Work instruction: Lines in the data below that contain the word "answers" are to be copied.

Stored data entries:
****
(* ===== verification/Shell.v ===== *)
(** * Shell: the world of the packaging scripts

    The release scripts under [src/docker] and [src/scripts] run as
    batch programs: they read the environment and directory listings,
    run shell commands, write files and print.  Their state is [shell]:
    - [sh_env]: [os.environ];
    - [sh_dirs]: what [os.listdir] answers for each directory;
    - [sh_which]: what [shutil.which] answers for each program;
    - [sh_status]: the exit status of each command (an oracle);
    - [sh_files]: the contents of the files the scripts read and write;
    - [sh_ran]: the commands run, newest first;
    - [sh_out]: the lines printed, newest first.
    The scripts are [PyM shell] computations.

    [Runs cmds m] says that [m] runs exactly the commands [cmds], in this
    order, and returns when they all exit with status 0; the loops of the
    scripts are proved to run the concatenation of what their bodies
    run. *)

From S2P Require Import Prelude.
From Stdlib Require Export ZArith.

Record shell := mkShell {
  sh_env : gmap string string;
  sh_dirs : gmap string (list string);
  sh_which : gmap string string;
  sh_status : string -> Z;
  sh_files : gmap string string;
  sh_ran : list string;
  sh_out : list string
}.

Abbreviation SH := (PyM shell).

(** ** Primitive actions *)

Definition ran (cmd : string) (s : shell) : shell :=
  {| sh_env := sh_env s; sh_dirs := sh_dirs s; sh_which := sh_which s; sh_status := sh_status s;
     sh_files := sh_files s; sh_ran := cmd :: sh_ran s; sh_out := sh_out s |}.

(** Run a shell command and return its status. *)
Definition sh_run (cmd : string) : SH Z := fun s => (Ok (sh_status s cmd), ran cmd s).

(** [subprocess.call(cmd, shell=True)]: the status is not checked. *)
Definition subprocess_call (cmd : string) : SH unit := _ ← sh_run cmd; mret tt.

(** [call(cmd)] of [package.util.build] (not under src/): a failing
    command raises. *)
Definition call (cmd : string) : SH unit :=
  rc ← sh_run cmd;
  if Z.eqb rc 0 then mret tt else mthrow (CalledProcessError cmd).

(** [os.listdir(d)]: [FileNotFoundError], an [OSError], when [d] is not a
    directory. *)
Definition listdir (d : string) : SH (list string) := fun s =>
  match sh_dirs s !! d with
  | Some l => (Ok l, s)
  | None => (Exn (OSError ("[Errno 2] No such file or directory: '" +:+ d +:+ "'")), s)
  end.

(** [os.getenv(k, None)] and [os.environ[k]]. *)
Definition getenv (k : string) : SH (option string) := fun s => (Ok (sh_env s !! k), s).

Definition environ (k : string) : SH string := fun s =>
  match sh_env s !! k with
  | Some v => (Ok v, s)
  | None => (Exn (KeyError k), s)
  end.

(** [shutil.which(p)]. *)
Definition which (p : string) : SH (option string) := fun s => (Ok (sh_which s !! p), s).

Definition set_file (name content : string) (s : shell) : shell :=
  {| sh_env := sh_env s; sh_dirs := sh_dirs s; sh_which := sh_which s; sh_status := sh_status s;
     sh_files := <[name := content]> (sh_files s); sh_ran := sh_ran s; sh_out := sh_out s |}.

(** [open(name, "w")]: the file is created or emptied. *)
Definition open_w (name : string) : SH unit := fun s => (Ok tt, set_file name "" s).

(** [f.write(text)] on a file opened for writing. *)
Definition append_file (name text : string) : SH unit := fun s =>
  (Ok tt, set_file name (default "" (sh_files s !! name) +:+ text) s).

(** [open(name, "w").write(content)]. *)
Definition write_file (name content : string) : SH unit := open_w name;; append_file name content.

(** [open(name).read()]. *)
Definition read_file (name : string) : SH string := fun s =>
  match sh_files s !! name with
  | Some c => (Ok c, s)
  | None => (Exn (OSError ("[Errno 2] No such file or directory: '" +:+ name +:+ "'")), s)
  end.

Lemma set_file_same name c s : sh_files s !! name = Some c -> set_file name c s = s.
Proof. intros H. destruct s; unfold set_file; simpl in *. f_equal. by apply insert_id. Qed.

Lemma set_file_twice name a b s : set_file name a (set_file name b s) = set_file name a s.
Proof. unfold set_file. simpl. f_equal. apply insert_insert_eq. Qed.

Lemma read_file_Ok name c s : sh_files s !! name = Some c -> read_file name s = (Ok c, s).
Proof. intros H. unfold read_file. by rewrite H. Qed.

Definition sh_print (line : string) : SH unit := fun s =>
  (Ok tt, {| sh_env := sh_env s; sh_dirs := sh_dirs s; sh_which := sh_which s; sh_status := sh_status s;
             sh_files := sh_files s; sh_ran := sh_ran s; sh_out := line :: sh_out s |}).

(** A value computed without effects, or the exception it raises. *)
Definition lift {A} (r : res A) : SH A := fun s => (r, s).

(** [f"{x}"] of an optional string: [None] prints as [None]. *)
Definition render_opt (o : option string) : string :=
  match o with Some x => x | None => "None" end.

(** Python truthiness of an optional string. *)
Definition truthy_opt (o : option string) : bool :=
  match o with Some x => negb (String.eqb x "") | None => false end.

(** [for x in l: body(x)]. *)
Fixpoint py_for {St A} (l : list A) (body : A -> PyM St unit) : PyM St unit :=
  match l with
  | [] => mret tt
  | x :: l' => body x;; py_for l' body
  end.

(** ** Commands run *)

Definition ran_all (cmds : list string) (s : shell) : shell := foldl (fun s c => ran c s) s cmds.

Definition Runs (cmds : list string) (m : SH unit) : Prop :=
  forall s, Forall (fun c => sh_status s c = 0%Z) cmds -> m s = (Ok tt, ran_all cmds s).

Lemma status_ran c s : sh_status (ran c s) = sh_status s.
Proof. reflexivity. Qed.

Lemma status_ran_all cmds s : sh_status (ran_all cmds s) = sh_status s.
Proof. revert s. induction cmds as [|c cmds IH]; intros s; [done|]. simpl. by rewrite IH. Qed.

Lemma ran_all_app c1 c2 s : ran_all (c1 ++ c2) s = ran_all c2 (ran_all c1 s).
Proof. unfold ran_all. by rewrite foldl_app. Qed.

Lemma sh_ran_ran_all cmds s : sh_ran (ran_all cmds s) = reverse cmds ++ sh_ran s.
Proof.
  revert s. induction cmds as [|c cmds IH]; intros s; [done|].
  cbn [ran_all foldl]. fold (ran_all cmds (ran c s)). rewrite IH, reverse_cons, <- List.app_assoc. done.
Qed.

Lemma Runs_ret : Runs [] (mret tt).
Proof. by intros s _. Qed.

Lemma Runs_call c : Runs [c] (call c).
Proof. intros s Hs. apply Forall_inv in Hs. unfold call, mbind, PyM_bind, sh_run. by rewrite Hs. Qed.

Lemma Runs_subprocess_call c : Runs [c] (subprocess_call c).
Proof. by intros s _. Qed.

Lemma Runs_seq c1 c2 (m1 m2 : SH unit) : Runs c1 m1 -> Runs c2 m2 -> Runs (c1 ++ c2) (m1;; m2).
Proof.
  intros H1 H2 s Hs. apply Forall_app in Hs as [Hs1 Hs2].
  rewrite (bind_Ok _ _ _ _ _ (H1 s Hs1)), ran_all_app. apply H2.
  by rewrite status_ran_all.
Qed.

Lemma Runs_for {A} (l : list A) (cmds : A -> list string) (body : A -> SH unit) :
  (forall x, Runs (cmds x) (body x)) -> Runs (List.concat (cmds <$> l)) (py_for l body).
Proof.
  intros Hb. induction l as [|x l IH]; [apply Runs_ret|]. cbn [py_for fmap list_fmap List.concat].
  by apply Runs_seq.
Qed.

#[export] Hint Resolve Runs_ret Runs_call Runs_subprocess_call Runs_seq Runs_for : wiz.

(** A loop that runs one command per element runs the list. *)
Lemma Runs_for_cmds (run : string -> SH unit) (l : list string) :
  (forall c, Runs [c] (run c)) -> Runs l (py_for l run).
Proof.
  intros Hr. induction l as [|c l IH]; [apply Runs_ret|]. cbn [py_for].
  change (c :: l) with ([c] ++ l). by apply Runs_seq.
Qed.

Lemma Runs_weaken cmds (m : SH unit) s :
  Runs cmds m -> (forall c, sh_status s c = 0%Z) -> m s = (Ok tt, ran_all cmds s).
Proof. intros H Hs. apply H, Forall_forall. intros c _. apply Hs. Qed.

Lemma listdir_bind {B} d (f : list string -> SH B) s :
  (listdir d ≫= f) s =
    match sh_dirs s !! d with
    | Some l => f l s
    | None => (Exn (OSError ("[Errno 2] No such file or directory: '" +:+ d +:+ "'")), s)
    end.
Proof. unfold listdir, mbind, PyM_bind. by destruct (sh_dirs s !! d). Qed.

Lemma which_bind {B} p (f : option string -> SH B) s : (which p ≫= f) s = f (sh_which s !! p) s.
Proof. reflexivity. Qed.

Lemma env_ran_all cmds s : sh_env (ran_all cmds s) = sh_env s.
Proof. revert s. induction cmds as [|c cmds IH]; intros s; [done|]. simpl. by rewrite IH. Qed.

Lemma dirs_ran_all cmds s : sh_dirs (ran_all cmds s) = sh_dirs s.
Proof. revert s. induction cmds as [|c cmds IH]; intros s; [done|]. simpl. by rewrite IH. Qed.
****
Completed exercise:
    - [sh_dirs]: what [os.listdir] answers for each directory;
    - [sh_which]: what [shutil.which] answers for each program;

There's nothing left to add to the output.